Create a State-Space Model

Mathematical Foundation of Linear Dynamical Systems

A Linear Dynamical System describes how a hidden state evolves over time and generates observations through two key equations:

State Evolution: $x_{t+1} = \mathbf{A} x_t + ε_t$, where $ε_t \sim N(0, \mathbf{Q})$ \ Observation: $y_t = \mathbf{C} x_t + η_t$, where $η_t \sim N(0, \mathbf{R})$

The beauty of this formulation is that it separates the underlying dynamics (governed by $\mathbf{A}$) from what we can actually measure (governed by $\mathbf{C}$). The noise terms $\boldsymbol{\epsilon}$ and $\boldsymbol{\eta}$ represent our uncertainty about the process and measurements.

obs_dim = 10      # Number of observed variables at each time step
latent_dim = 2;   # Number of latent state variables

Define the state transition matrix $\mathbf{A}$. This matrix governs how the latent state evolves from one time step to the next: $\mathbf{x}_{t+1} = \mathbf{A} \mathbf{x}_t + \boldsymbol{\epsilon}$. The rotation angle of 0.25 radians (≈14.3°) creates a gentle spiral, while the 0.95 scaling ensures the system is stable (eigenvalues < 1). Without the scaling factor, trajectories would spiral outward indefinitely. This particular combination creates visually appealing dynamics that are easy to interpret.

A = 0.95 * [cos(0.25) -sin(0.25); sin(0.25) cos(0.25)];
b = zeros(latent_dim) # bias

2-element Vector{Float64}:
 0.0
 0.0

Process noise covariance $\mathbf{Q}$ controls how much random variation we add to the latent state transitions.
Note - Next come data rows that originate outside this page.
(* ===== verification/OpsCycleProps.v ===== *)
(** * OpsCycleProps: an operation is executed once, and only reviewed *)

From S2P Require Import Prelude Text State Json LogModel Instances Config Execution Dag Lifecycle Workflow Completion Snapshot Findings Policy OpsBytes OpsRequest OpsHost Ops OpsFacts OpsProps OpsWitness Launch Shell Agent Reports Session Spawn Iteration SessionFacts Privilege OpsHost RoleExec RoleExecProps OpsCycle.

(** A call of the setuid child that executes an operation. *)
Definition executes (e : External) : bool :=
  match e with Child (command :: _) => String.eqb command "reviewed-ops-exec" | _ => false end.
Definition no_execution (e : External) : Prop := executes e = false.

(** [m] makes no call that executes an operation, however it stops. *)
Definition harmless {A} (m : BIO A) : Prop :=
  forall b, exists es, bhistory (m b).2 = bhistory b ++ es /\ Forall no_execution es.

Create HintDb harmless discriminated.

Lemma harmless_bind {A B} (m : BIO A) (k : A -> BIO B) : harmless m -> (forall a, harmless (k a)) -> harmless (bbind m k).
Proof.
  intros Hm Hk b. destruct (Hm b) as (es & E & F). unfold bbind. destruct (m b) as [[a|e] b1]; cbn in *; [|eauto].
  destruct (Hk a b1) as (es' & E' & F'). exists (es ++ es'). rewrite E', E, app_assoc. split; [done|]. by apply Forall_app.
Qed.
Lemma harmless_same {A} (m : BIO A) : (forall b, bhistory (m b).2 = bhistory b) -> harmless m.
Proof. intros E b. exists []. rewrite app_nil_r. split; [apply E|constructor]. Qed.
Lemma harmless_ret {A} (a : A) : harmless (bret a).
Proof. by apply harmless_same. Qed.
Lemma harmless_lift {A} (r : result string A) : harmless (blift r).
Proof. by apply harmless_same. Qed.
Lemma harmless_check c e : harmless (bcheck c e).
Proof. apply harmless_same. by destruct c. Qed.
Lemma harmless_ho {A} (m : OIO A) : harmless (bho m).
Proof. apply harmless_same. intros b. unfold bho. by destruct (m (bhost b)). Qed.
Lemma harmless_so {A} (m : SIO A) : adds no_execution m -> harmless (bso m).
Proof.
  intros Hm b. destruct (Hm (mkSession (hw (bhost b)) (bhistory b) (bparallel b))) as (es & E & F). exists es.
  unfold bso. destruct (m _) as [r s]. by split.
Qed.
Lemma harmless_when c m : harmless m -> harmless (bwhen c m).
Proof. destruct c; [done|]. intros _. apply harmless_ret. Qed.
#[export] Hint Resolve harmless_ret harmless_lift harmless_check harmless_ho harmless_when : harmless.

Section Cycle.
Context `{Platform} `{Git} `{JsonCodec} `{JsonPretty} `{OpsEnv} `{Resolver} `{Environment} `{Externals} `{Processes} `{Clock}.

Lemma no_execution_asks : Forall (asks no_execution) ["list-windows"; "capture-pane"; "kill-window"; "has-session"; "pipe-pane"; "send-keys"].
Proof. repeat constructor; intros [sock|] rest; reflexivity. Qed.
Lemma no_execution_child command rest : command ∈ ["subagent"; "workflow"; "supervisor"] -> no_execution (Child (command :: rest)).
Proof. rewrite !elem_of_cons, elem_of_nil. by intros [->|[->|[->|[]]]]. Qed.
#[local] Hint Resolve no_execution_asks no_execution_child : adds.

Lemma adds_restore cfg args : adds no_execution (restore cfg args).
Proof.
  assert (forall name command, adds no_execution (open_window cfg name command)).
  { intros name command. unfold open_window, tmux_checked, tmux_output. add; by destruct (env_nonempty _). }
  assert (forall p, adds no_execution (discard_file p)) by (intros; by apply adds_none).
  assert (forall cfg name o follow r metadata, adds no_execution (restore_instruction cfg name o follow r metadata))
    by (intros; unfold restore_instruction; add).
  unfold restore. add.
Qed.
#[local] Hint Resolve adds_restore : adds.
Lemma adds_start cfg args : adds no_execution (spawn cfg args).
Proof. apply adds_spawn; [auto with adds..|]. by intros [sock|] rest. Qed.
Lemma adds_publish path : adds no_execution (publish_reviewed_ops_request path).
Proof. unfold publish_reviewed_ops_request, run_self_output. add. done. Qed.
Lemma adds_fallback cfg reviewer question : adds no_execution (complete_reviewer_human_fallback cfg reviewer question).
Proof. unfold complete_reviewer_human_fallback, run_self_owned, run_self_output. add. done. Qed.
#[local] Hint Resolve adds_start adds_publish adds_fallback : adds.

#[local] Hint Extern 2 (harmless (bso _)) => apply harmless_so; solve [add] : harmless.
Ltac harmless_steps :=
  repeat first
    [ solve [auto with harmless nocore]
    | apply harmless_bind; [|intros ?]
    | match goal with
      | |- harmless (let '(_, _) := ?p in _) => destruct p
      | |- harmless (if ?c then _ else _) => destruct c
      | |- harmless (match ?c with _ => _ end) => destruct c
      end ].

Lemma harmless_open cfg name path : harmless (open_request cfg name path).
Proof. unfold open_request. harmless_steps. Qed.
Lemma harmless_review cfg path descriptor reviewer timeout : harmless (review_request cfg path descriptor reviewer timeout).
Proof. unfold review_request. harmless_steps. Qed.
Lemma harmless_hand cfg name reviewer question reason digest_ : harmless (hand_to_human cfg name reviewer question reason digest_).
Proof. unfold hand_to_human, terminal_marker, print_cycle. harmless_steps. Qed.
Lemma harmless_failure cfg name reviewer digest_ v d : harmless (record_failure cfg name reviewer digest_ v d).
Proof. unfold record_failure, terminal_marker, print_cycle. harmless_steps. Qed.
Lemma harmless_continue cfg name reviewer timeout p q digest_ text v : harmless (continue_agent cfg name reviewer timeout p q digest_ text v).
Proof. unfold continue_agent, terminal_marker, print_cycle. harmless_steps. Qed.
Lemma harmless_cycle_review cfg args : harmless (cycle_review cfg args).
Proof.
  unfold cycle_review. apply harmless_bind; [apply harmless_lift|]. intros [[[name request] reviewer] timeout].
  apply harmless_bind; [apply harmless_open|]. intros [own digest_]. apply harmless_bind; [auto with harmless nocore|]. intros [path descriptor].
  apply harmless_bind; [apply harmless_review|]. intros []. harmless_steps.
Qed.

(** The execution itself: at most one call. *)
Lemma self_calls args s : exists es, history (run_self_output args s).2 = history s ++ es /\ (es = [] \/ es = [Child args]).
Proof.
  unfold run_self_output, sbind at 1, slift. destruct (map_err _ current_exe); [|exists []; rewrite app_nil_r; by auto].
  exists [Child args]. split; [|by right]. unfold sbind, smap_err, call. destruct (external _ _ _) as [r fs]. cbn.
  destruct r as [o|]; cbn; [|done]. by destruct (success o).
Qed.
Lemma run_reviewed_calls path reviewer b :
  exists es, bhistory (run_reviewed path reviewer b).2 = bhistory b ++ es
    /\ (es = [] \/ es = [Child ["reviewed-ops-exec"; "--request-file"; path; "--reviewer"; reviewer]]).
Proof.
  unfold run_reviewed, bbind at 1, bso.
  destruct (self_calls ["reviewed-ops-exec"; "--request-file"; path; "--reviewer"; reviewer]
              (mkSession (hw (bhost b)) (bhistory b) (bparallel b))) as (es & E & Hes).
  exists es. split; [|done]. destruct (run_self_output _ _) as [r s1]. cbn in E. destruct r as [o|]; [|done]. cbn beta iota.
  rewrite <- E. unfold bbind, blift. destruct (ok_or _ _); [|done]. by destruct (parse_json _ _).
Qed.

Lemma cycle_reviewer_name args name request reviewer timeout :
  cycle_arguments args = Ok (name, request, reviewer, timeout) -> starts_with "ops-reviewer-" reviewer = true.
Proof.
  unfold cycle_arguments. intros E. do 5 (apply rbind_ok in E as (? & _ & E)). apply rbind_ok in E as ([] & _ & E).
  apply rbind_ok in E as ([] & Hg%guard_ok & E). by simplify_eq.
Qed.

Lemma cycle_review_reviewer cfg args b c asked b1 :
  cycle_review cfg args b = (Ok (c, asked), b1) -> starts_with "ops-reviewer-" (c_reviewer c) = true.
Proof.
  unfold cycle_review. intros E. apply bbind_ok in E as ([[[name request] reviewer] timeout] & b2 & [Ea ->]%blift_ok & E).
  apply bbind_ok in E as ([own digest_] & b3 & _ & E). apply bbind_ok in E as ([path descriptor] & b4 & _ & E).
  do 3 (apply bbind_ok in E as (? & ? & _ & E)). injection E as <- _ _. by apply cycle_reviewer_name in Ea.
Qed.

Lemma bho_watch {A} (m : OIO A) b : watcher m -> bho m b = ((m (bhost b)).1, b).
Proof. intros Hm. unfold bho. specialize (Hm (bhost b)). destruct (m (bhost b)) as [r h]. cbn in *. subst h. by destruct b. Qed.

(** From the last check of the review to the end of the cycle. *)
Lemma after_preflight cfg c b1 r b' :
  bbind (bho (preflight_reviewed_request (c_request c) (c_reviewer c)))
    (fun _ => bbind (run_reviewed (c_request c) (c_reviewer c))
       (fun '(text, result_) =>
          match failed_operation_disposition result_ with
          | Some disposition => record_failure cfg (c_ops c) (c_reviewer c) (c_sha256 c) result_ disposition
          | None => continue_agent cfg (c_ops c) (c_reviewer c) (c_timeout c) (c_request c) (c_own_request c) (c_sha256 c) text result_
          end)) b1 = (r, b') ->
  exists es, bhistory b' = bhistory b1 ++ es
  /\ (Forall no_execution es
      \/ exists after, es = Child ["reviewed-ops-exec"; "--request-file"; c_request c; "--reviewer"; c_reviewer c] :: after
           /\ Forall no_execution after
           /\ exists st template content at_,
                state_root (bhost b1) st /\ request_on_file (bhost b1) [OPS_UID; SUPERVISOR_UID] st template
                /\ runbook_bound (bhost b1) template content
                /\ review_sealed (bhost b1) st (c_reviewer c) template content at_).
Proof.
  intros E. unfold bbind at 1 in E. rewrite bho_watch in E by (unfold preflight_reviewed_request; quiets).
  destruct (preflight_reviewed_request (c_request c) (c_reviewer c) (bhost b1)) as [[[]|e] h1] eqn:Ep; cbn [fst] in E; last first.
  { injection E as _ <-. exists []. rewrite app_nil_r. split; [done|]. by left. }
  unfold preflight_reviewed_request in Ep. apply obind_ok in Ep as ([[st template] approval] & h2 & Hl & _).
  apply load_reviewed_ok in Hl as (_ & Hst & Hf & _ & _ & content & Hb & Hs).
  unfold bbind in E. destruct (run_reviewed_calls (c_request c) (c_reviewer c) b1) as (es & Es & Hes).
  destruct (run_reviewed (c_request c) (c_reviewer c) b1) as [[[text v]|e] b2]; cbn in Es.
  - set (m := match failed_operation_disposition v with Some _ => _ | None => _ end) in E.
    assert (Hm : harmless m) by (unfold m; destruct (failed_operation_disposition v); [apply harmless_failure|apply harmless_continue]).
    destruct (Hm b2) as (after & Ea & Fa). rewrite E in Ea. cbn in Ea. exists (es ++ after). rewrite Ea, Es, app_assoc. split; [done|].
    destruct Hes as [->| ->]; [by left|]. right. exists after. split; [done|]. split; [done|]. by exists st, template, content, (approved_at approval).
  - injection E as _ <-. exists es. split; [done|]. destruct Hes as [->| ->]; [by left|]. right. exists []. split; [done|]. split; [done|].
    by exists st, template, content, (approved_at approval).
Qed.

End Cycle.

(** ** A concrete cycle *)
Module CycleWitness.

Definition vars (k : string) : option string :=
  if String.eqb k "PATH" then Some "/bin" else if String.eqb k "MULTIAGENT_ROOT" then Some "/repo" else OpsWitness.vars k.
#[local] Instance platform : Platform := toy_platform vars SUPERVISOR_UID.
#[local] Existing Instances OpsWitness.no_git OpsWitness.resolver OpsWitness.env.
#[local] Instance environment : Environment := {|
  canonicalize fs p := if starts_with "/" p then Some p else None;
  completion_gate_check := ret tt; external_completion_gate_check := ret tt; Workflow.canonical_diff _ _ _ := Ok ""
|}.
#[local] Instance processes : Processes := {|
  is_executable _ p := starts_with "/bin/" p; current_exe := Ok "/bin/multiagent"; build_root := "/framework"; alive _ _ := false
|}.
#[local] Instance clock : Clock := {|
  deadline_after n _ := Some (Z.of_nat n + 1000); instant_at n := Z.of_nat n; f64_display _ := "900"; patience := 3%nat
|}.

(** The reviewer of [OpsWitness] under the name of an operations reviewer: its
    evidence is sealed when its window is opened. The operation fails. *)
Definition evidence_of (name : string) : option string := OpsWitness.files0 !! ("/state/reviewer-evidence/rev/" +:+ name).
Definition seal (fs : gmap string string) : gmap string string :=
  foldl (fun fs name => match evidence_of name with
                        | Some text => <["/state/reviewer-evidence/ops-reviewer-1/" +:+ name := text]> fs
                        | None => fs
                        end) (<["/state/subagents/ops-reviewer-1/last-message.txt" := OpsWitness.message]> fs)
    ["evidence.env"; "last-message.txt"; "review-binding.json"].
Definition outcome : Value :=
  VObj [("message", VStr "refused"); ("outcome", VObj [("disposition", VStr "failed"); ("terminal", VBool true)])].
#[local] Instance outside : Externals := fun _ e fs =>
  match e with
  | Tmux _ => (Ok (mkOutput (Some 0) "pane" ""), match opens e with Some _ => seal fs | None => fs end)
  | Child ("ops" :: _) => (Ok (mkOutput (Some 0) (to_vec (VObj [("artifactPath", VStr "/state/request.json")])) ""), fs)
  | Child ("reviewed-ops-exec" :: _) => (Ok (mkOutput (Some 0) (to_vec outcome) ""), fs)
  | Child _ => (Ok (mkOutput (Some 0) "" ""), fs)
  end.

Definition cfg : RuntimeConfig :=
  mkConfig "multiagent" "/repo" "/state" "/logs" "/policy" "/framework" "claude" "claude" "codex" "codex" "claude" "qwen" false true.
Definition args : list string := ["ops"; "--request-file"; "/logs/agents/ops/request.json"; "--reviewer"; "ops-reviewer-1"].
Definition start : Bridge :=
  mkBridge (mkHost (mkWorld (<["/state/subagents/ops/meta.env" := unlines ["role=ops"]]>
                               (<["/logs/agents/ops/request.json" := "request"]> OpsWitness.files0)) [] 5 []) (attrs OpsWitness.h0) [])
    [] None ∅ (mkProcess 0 0 0 0 0 0 [] false []) [].

Definition ran : result string unit * Bridge := reviewed_ops_cycle cfg args start.
Example cycle_runs :
  ran.1 = Ok tt /\ List.filter executes (bhistory ran.2)
                   = [Child ["reviewed-ops-exec"; "--request-file"; "/state/request.json"; "--reviewer"; "ops-reviewer-1"]].
Proof. vm_compute. split; reflexivity. Qed.

Lemma no_execution_filter es : Forall no_execution es -> List.filter executes es = [].
Proof. induction 1 as [|e es He _ IH]; [done|]. cbn. unfold no_execution in He. by rewrite He. Qed.

End CycleWitness.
A smaller $\mathbf{Q}$ means more predictable dynamics.

Q = Matrix(0.1 * I(2));

Initial state parameters: where the latent trajectory starts and how uncertain we are about this initial position.
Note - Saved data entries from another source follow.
(** * Reel playlist viewer: embed resolver and playlist orchestration

    A shallow embedding of the two React components of the repository,
    [EmbeddedPlayer] (the embed target resolver) and [ViewPlaylist] (the
    playlist view: stepping, adding and removing reels, tag updates), with
    the properties the specification states about them.

    Conventions of the embedding.
    - A JavaScript string is a Rocq [string] holding its bytes in UTF-8
      (a lone surrogate as its three byte generalised encoding, lead byte
      0xED followed by a byte of at least 0xA0).
    - A JavaScript number used as an index is a [Z].
    - [T | null] and optional fields are [option T]; the truthiness tests of
      the source ([if (x)], [!x], [a || b]) are written out.
    - [useState] cells are fields of a record; a handler reads the values
      its closure captured (the state it starts from) and writes through the
      setters, in the order of the source.
    - [toast] and [console.error] append to a log kept in the state.
    - The answers of the remote store, the fresh identifier of [uuidv4()]
      and the clock of [new Date()] are arguments of the handler that uses
      them. A handler runs to completion against the state it started from:
      while [isLoading] is set the view renders the spinner alone, so no
      other handler can be fired during an [await]. *)

From Stdlib Require Import ZArith List String Ascii Bool Lia.
Import ListNotations.
Local Open Scope string_scope.
Local Open Scope Z_scope.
x0 = [0.0; 0.0]           # Mean of initial state
P0 = Matrix(0.1 * I(2));  # Covariance of initial state

Observation parameters: how the latent states map to observed data. $\mathbf{C}$ is the observation matrix (latent-to-observed mapping), and $\mathbf{R}$ is the observation noise covariance.
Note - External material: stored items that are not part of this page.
(** The spec's accumulated text: the fragments, one after the other. *)
Definition accumulated_text (chunks : list Chunk) : string :=
  String.concat "" (fragments chunks).

(** The request that the generation step sends for an instance and a
    sequence of messages. *)
Definition request_of (b : SimpleBot) (messages : list message) : request :=
  {| req_model := model_name b;
     req_messages := map model_dump messages;
     req_temperature := temperature b;
     req_stream := streaming b |}.

(** The client raises [e] while it serves a request: when it is called, or,
    for a streaming request, after it has streamed some chunks. *)
Definition client_raises (c : Client) (req : request) (e : exn) : Prop :=
  create c req = Raise e
  \/ (exists chunks : list Chunk,
        req_stream req = true
        /\ create c req = Return (Stream chunks (Some e))
        /\ forallb well_formed chunks = true).

(** The message sequence of a call. *)
Definition messages_of (b : SimpleBot) (human_message : string) : list message :=
  [system_prompt b; Message user human_message].

(** A chunk that carries the given content. *)
Definition chunk_of (fragment : option string) : Chunk :=
  {| chunk_choices := [ {| delta := {| delta_content := fragment |} |} ] |}.

(** A payload that carries the given text. *)
Definition payload_of (t : string) : Completion :=
  {| choices := [ {| text := t |} ] |}.

(** ** Frame conditions *)

(** A computation keeps the attributes of the instance. *)
Definition keeps_self {A : Type} (m : M A) : Prop :=
  forall s : state, self (snd (m s)) = self s.

(** The result of a computation depends on the state only through the
    attributes of the instance. *)
Definition reads_self_only {A : Type} (m : M A) : Prop :=
  forall s s' : state, self s = self s' -> fst (m s) = fst (m s').

(** ** Mocks and sample data *)

(** A client that gives the same answer to every request. *)
Definition mock_client (answer : result Response) : Client :=
  {| create := fun _ => answer |}.

(** A replacement of [generate_response] that returns a fixed message, as
    [MagicMock] with a [return_value] does in test_simplebot.py. *)
Definition mock_generate_response (R : message) : list message -> M value :=
  fun _ => ret (VMessage R).

(** A factory that resolves every model name to the given client. *)
Definition resolve_to (c : Client) : string -> result Client :=
  fun _ => Return c.

(** A recorder that returns, and one that raises. *)
Definition quiet_recorder : string -> value -> option exn :=
  fun _ _ => None.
C = randn(rng, obs_dim, latent_dim)  # Random linear mapping from 2D latent to 10D observed
d = zeros(obs_dim)                   # bias
R = Matrix(0.5 * I(obs_dim));         # Independent noise on each observation dimension

Construct the state and observation model components

true_gaussian_sm = GaussianStateModel(;A=A, b=b, Q=Q, x0=x0, P0=P0)
true_gaussian_om = GaussianObservationModel(;C=C, d=d, R=R);

Combine them into a complete Linear Dynamical System The fit_bool parameter indicates which parameters should be learned during fitting

true_lds = LinearDynamicalSystem(;
    state_model=true_gaussian_sm,
    obs_model=true_gaussian_om,
    latent_dim=latent_dim,
    obs_dim=obs_dim,
    fit_bool=fill(true, 6)  # Fit all 6 parameter matrices: A, Q, C, R, x0, P0
);

Simulate Latent and Observed Data

Now we generate synthetic data from our true model. This gives us both the latent states (which we'll later try to recover) and the observations (which is all a real algorithm would see).

tSteps = 500;  # Number of time points to simulate

The rand function generates both latent trajectories and corresponding observations

latents, observations = rand(rng, true_lds; tsteps=tSteps, ntrials=1);

Plot Vector Field of Latent Dynamics

To better understand the dynamics encoded by our transition matrix $\mathbf{A}$, we'll create a vector field plot. This shows how the latent state would evolve from any starting point in the 2D latent space.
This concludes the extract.